Dataset entries
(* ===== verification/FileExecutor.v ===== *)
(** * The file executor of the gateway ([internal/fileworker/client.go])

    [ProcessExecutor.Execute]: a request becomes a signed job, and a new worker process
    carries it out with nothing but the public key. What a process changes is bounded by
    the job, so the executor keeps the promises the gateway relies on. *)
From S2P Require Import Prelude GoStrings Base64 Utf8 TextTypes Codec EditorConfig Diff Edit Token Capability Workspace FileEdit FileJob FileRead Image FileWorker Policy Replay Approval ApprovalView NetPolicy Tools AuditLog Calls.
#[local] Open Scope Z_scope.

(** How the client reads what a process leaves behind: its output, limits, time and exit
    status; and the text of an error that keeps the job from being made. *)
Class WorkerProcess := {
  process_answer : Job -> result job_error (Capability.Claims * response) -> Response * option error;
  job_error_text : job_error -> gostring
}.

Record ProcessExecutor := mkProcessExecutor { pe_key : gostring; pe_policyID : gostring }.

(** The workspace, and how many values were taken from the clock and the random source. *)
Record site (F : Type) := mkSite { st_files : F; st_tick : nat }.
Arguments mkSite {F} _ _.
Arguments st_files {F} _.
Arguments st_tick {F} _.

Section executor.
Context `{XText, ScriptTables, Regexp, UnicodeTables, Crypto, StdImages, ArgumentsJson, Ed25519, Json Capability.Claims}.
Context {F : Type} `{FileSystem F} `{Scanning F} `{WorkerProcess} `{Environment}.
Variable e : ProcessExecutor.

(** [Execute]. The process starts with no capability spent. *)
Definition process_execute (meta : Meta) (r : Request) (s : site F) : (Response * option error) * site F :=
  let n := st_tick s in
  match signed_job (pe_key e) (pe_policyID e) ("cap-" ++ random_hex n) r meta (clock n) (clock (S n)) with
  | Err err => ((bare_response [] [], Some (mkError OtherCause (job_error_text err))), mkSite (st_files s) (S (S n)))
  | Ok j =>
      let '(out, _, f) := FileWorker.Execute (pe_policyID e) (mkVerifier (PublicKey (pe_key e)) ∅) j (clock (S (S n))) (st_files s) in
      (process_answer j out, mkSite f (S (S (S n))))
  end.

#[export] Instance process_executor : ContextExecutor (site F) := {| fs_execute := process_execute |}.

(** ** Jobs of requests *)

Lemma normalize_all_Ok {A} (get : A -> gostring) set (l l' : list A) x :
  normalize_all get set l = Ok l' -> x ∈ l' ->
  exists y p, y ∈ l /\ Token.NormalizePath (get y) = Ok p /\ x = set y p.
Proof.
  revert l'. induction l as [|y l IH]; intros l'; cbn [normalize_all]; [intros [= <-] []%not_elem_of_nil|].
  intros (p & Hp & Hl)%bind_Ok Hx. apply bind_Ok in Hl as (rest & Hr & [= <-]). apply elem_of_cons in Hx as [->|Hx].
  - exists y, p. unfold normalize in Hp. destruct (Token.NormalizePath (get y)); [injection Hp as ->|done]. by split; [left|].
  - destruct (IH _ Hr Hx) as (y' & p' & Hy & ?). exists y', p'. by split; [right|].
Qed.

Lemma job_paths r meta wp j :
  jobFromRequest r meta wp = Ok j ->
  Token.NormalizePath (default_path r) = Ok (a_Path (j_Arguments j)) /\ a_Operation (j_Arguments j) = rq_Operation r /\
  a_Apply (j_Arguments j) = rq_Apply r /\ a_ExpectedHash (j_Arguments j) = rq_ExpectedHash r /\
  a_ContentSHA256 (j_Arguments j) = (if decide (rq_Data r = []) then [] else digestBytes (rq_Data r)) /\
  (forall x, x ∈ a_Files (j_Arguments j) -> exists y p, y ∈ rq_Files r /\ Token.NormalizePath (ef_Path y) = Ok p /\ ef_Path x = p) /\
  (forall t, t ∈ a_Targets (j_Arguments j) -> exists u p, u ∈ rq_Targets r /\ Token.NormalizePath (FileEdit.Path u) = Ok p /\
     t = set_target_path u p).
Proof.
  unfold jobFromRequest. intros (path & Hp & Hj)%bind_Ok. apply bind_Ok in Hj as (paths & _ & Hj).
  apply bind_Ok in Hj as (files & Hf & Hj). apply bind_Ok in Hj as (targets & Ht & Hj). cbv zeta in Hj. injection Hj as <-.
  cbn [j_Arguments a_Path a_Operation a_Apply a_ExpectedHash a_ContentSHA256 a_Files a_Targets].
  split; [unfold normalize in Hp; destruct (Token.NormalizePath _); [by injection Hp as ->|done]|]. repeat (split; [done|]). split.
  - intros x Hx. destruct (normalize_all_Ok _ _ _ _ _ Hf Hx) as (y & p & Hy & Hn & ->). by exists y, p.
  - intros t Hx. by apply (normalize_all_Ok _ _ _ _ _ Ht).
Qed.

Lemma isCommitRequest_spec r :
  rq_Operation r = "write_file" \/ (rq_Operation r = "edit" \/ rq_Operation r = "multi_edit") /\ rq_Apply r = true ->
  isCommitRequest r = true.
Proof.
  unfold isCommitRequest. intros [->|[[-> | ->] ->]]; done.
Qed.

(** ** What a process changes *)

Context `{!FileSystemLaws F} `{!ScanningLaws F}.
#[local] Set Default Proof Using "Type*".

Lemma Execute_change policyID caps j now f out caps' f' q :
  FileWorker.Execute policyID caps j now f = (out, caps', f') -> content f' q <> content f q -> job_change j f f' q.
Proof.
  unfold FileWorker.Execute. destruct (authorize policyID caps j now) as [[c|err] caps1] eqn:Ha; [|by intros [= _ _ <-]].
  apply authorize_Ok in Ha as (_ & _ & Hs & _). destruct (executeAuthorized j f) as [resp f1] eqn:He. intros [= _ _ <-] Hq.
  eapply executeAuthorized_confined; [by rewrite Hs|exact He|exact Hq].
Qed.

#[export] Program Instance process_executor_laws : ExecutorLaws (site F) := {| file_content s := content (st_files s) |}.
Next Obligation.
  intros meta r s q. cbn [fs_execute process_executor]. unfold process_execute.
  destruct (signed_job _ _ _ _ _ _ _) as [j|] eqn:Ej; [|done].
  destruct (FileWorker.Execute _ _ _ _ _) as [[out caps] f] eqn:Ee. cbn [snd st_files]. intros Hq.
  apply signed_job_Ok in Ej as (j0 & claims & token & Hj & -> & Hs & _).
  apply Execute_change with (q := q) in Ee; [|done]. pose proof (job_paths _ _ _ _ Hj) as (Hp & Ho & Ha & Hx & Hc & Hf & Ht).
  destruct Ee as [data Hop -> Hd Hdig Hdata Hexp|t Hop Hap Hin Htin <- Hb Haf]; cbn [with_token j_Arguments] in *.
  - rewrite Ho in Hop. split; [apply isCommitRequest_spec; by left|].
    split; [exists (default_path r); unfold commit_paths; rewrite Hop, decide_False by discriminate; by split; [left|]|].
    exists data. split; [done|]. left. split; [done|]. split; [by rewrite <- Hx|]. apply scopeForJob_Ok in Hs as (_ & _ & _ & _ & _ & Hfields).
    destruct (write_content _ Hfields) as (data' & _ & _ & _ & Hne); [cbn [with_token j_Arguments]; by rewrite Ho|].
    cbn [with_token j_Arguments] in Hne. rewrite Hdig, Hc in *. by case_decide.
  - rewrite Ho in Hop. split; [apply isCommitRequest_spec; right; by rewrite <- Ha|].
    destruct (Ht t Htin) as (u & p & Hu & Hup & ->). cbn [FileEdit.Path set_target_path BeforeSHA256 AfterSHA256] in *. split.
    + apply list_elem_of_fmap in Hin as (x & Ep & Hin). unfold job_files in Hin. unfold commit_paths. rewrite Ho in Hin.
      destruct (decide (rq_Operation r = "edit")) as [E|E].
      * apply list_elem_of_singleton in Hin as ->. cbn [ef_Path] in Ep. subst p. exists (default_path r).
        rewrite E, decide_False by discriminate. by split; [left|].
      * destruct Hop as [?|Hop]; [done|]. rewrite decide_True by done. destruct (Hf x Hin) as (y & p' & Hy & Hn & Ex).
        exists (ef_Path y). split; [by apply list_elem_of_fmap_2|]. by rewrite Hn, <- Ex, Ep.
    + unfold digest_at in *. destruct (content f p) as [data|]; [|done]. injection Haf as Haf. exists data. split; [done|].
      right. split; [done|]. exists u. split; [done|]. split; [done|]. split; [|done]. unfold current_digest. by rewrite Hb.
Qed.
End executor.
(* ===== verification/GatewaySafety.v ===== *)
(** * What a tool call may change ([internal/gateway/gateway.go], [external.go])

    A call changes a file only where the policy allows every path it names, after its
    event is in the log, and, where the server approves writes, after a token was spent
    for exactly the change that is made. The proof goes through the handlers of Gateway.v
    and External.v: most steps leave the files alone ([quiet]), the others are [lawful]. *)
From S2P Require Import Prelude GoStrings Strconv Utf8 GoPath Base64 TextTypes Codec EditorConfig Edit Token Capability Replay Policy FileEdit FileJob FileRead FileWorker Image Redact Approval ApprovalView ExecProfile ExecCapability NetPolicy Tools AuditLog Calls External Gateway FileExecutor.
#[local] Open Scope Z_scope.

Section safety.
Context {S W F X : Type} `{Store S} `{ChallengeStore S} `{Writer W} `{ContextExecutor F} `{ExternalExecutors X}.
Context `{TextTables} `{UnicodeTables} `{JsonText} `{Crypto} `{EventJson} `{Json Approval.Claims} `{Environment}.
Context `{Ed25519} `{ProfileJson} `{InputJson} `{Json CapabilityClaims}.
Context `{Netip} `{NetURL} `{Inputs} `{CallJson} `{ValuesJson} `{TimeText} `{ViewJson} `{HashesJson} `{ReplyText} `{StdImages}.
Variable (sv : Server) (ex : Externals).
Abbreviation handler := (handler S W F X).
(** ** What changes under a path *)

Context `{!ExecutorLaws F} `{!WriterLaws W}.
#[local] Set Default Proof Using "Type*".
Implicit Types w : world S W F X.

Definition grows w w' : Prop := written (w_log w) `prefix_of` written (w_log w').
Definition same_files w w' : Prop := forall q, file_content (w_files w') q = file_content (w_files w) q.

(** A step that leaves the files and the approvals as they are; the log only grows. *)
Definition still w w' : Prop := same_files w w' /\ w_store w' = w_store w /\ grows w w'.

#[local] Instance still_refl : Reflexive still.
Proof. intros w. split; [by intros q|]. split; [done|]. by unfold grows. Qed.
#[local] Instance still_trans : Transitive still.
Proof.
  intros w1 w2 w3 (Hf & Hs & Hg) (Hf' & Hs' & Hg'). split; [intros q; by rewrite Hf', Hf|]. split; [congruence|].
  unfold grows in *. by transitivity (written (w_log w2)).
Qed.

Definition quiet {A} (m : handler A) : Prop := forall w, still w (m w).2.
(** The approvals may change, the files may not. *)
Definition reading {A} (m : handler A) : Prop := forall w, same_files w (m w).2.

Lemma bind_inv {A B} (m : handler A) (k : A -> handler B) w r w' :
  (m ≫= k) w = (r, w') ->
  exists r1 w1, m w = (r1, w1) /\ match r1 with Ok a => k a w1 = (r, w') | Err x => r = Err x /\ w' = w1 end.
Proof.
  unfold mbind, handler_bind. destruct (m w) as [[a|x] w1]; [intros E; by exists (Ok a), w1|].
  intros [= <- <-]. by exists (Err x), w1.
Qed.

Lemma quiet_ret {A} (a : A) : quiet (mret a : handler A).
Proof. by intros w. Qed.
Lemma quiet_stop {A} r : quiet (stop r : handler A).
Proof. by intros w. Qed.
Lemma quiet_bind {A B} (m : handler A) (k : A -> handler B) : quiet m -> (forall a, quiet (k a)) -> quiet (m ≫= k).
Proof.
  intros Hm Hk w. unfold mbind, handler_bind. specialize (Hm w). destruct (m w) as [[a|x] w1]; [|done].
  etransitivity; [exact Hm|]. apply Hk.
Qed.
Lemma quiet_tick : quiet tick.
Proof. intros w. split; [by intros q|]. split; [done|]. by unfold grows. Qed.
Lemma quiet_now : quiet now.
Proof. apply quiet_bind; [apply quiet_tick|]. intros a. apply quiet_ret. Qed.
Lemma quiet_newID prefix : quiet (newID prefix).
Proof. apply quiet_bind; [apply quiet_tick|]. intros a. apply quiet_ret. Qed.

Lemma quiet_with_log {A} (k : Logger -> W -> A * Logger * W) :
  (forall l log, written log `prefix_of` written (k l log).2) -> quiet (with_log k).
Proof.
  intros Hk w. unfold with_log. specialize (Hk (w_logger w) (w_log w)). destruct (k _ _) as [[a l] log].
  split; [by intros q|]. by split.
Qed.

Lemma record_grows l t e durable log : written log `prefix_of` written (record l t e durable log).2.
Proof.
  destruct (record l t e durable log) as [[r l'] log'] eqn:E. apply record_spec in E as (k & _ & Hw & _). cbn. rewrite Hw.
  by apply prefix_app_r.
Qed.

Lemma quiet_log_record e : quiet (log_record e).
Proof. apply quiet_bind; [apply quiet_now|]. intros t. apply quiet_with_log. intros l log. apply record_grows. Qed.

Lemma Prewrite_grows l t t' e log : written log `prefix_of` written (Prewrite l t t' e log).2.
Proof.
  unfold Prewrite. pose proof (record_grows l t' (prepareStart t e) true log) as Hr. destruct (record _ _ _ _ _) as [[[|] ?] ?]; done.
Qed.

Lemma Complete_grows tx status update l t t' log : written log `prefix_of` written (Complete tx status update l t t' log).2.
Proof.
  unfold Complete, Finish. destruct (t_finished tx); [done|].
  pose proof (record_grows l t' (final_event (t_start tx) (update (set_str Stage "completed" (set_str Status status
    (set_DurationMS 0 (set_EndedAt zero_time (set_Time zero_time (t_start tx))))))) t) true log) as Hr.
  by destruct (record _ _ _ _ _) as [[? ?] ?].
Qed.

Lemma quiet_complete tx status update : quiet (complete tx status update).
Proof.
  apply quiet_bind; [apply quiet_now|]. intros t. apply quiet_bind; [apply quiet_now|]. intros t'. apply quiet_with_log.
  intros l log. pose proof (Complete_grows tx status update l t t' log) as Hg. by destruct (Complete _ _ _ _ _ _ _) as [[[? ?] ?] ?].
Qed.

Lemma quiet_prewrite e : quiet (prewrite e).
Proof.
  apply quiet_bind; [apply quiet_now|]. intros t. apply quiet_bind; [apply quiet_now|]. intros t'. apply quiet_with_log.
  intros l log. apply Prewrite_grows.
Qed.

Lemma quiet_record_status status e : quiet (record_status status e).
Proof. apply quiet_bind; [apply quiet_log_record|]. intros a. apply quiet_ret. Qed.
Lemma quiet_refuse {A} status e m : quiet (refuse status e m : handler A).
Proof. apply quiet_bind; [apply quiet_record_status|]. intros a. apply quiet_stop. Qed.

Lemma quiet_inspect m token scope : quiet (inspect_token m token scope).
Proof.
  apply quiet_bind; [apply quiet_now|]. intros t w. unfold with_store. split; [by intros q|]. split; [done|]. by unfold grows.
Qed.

ASSIGNED TASK:
Once you reach the line with "destruct Ee as" in the data above, copy it and every line after it exactly, up to and including the line with "destruct (write_content _".

RESULT OF THE EXERCISE:
  destruct Ee as [data Hop -> Hd Hdig Hdata Hexp|t Hop Hap Hin Htin <- Hb Haf]; cbn [with_token j_Arguments] in *.
  - rewrite Ho in Hop. split; [apply isCommitRequest_spec; by left|].
    split; [exists (default_path r); unfold commit_paths; rewrite Hop, decide_False by discriminate; by split; [left|]|].
    exists data. split; [done|]. left. split; [done|]. split; [by rewrite <- Hx|]. apply scopeForJob_Ok in Hs as (_ & _ & _ & _ & _ & Hfields).
    destruct (write_content _ Hfields) as (data' & _ & _ & _ & Hne); [cbn [with_token j_Arguments]; by rewrite Ho|].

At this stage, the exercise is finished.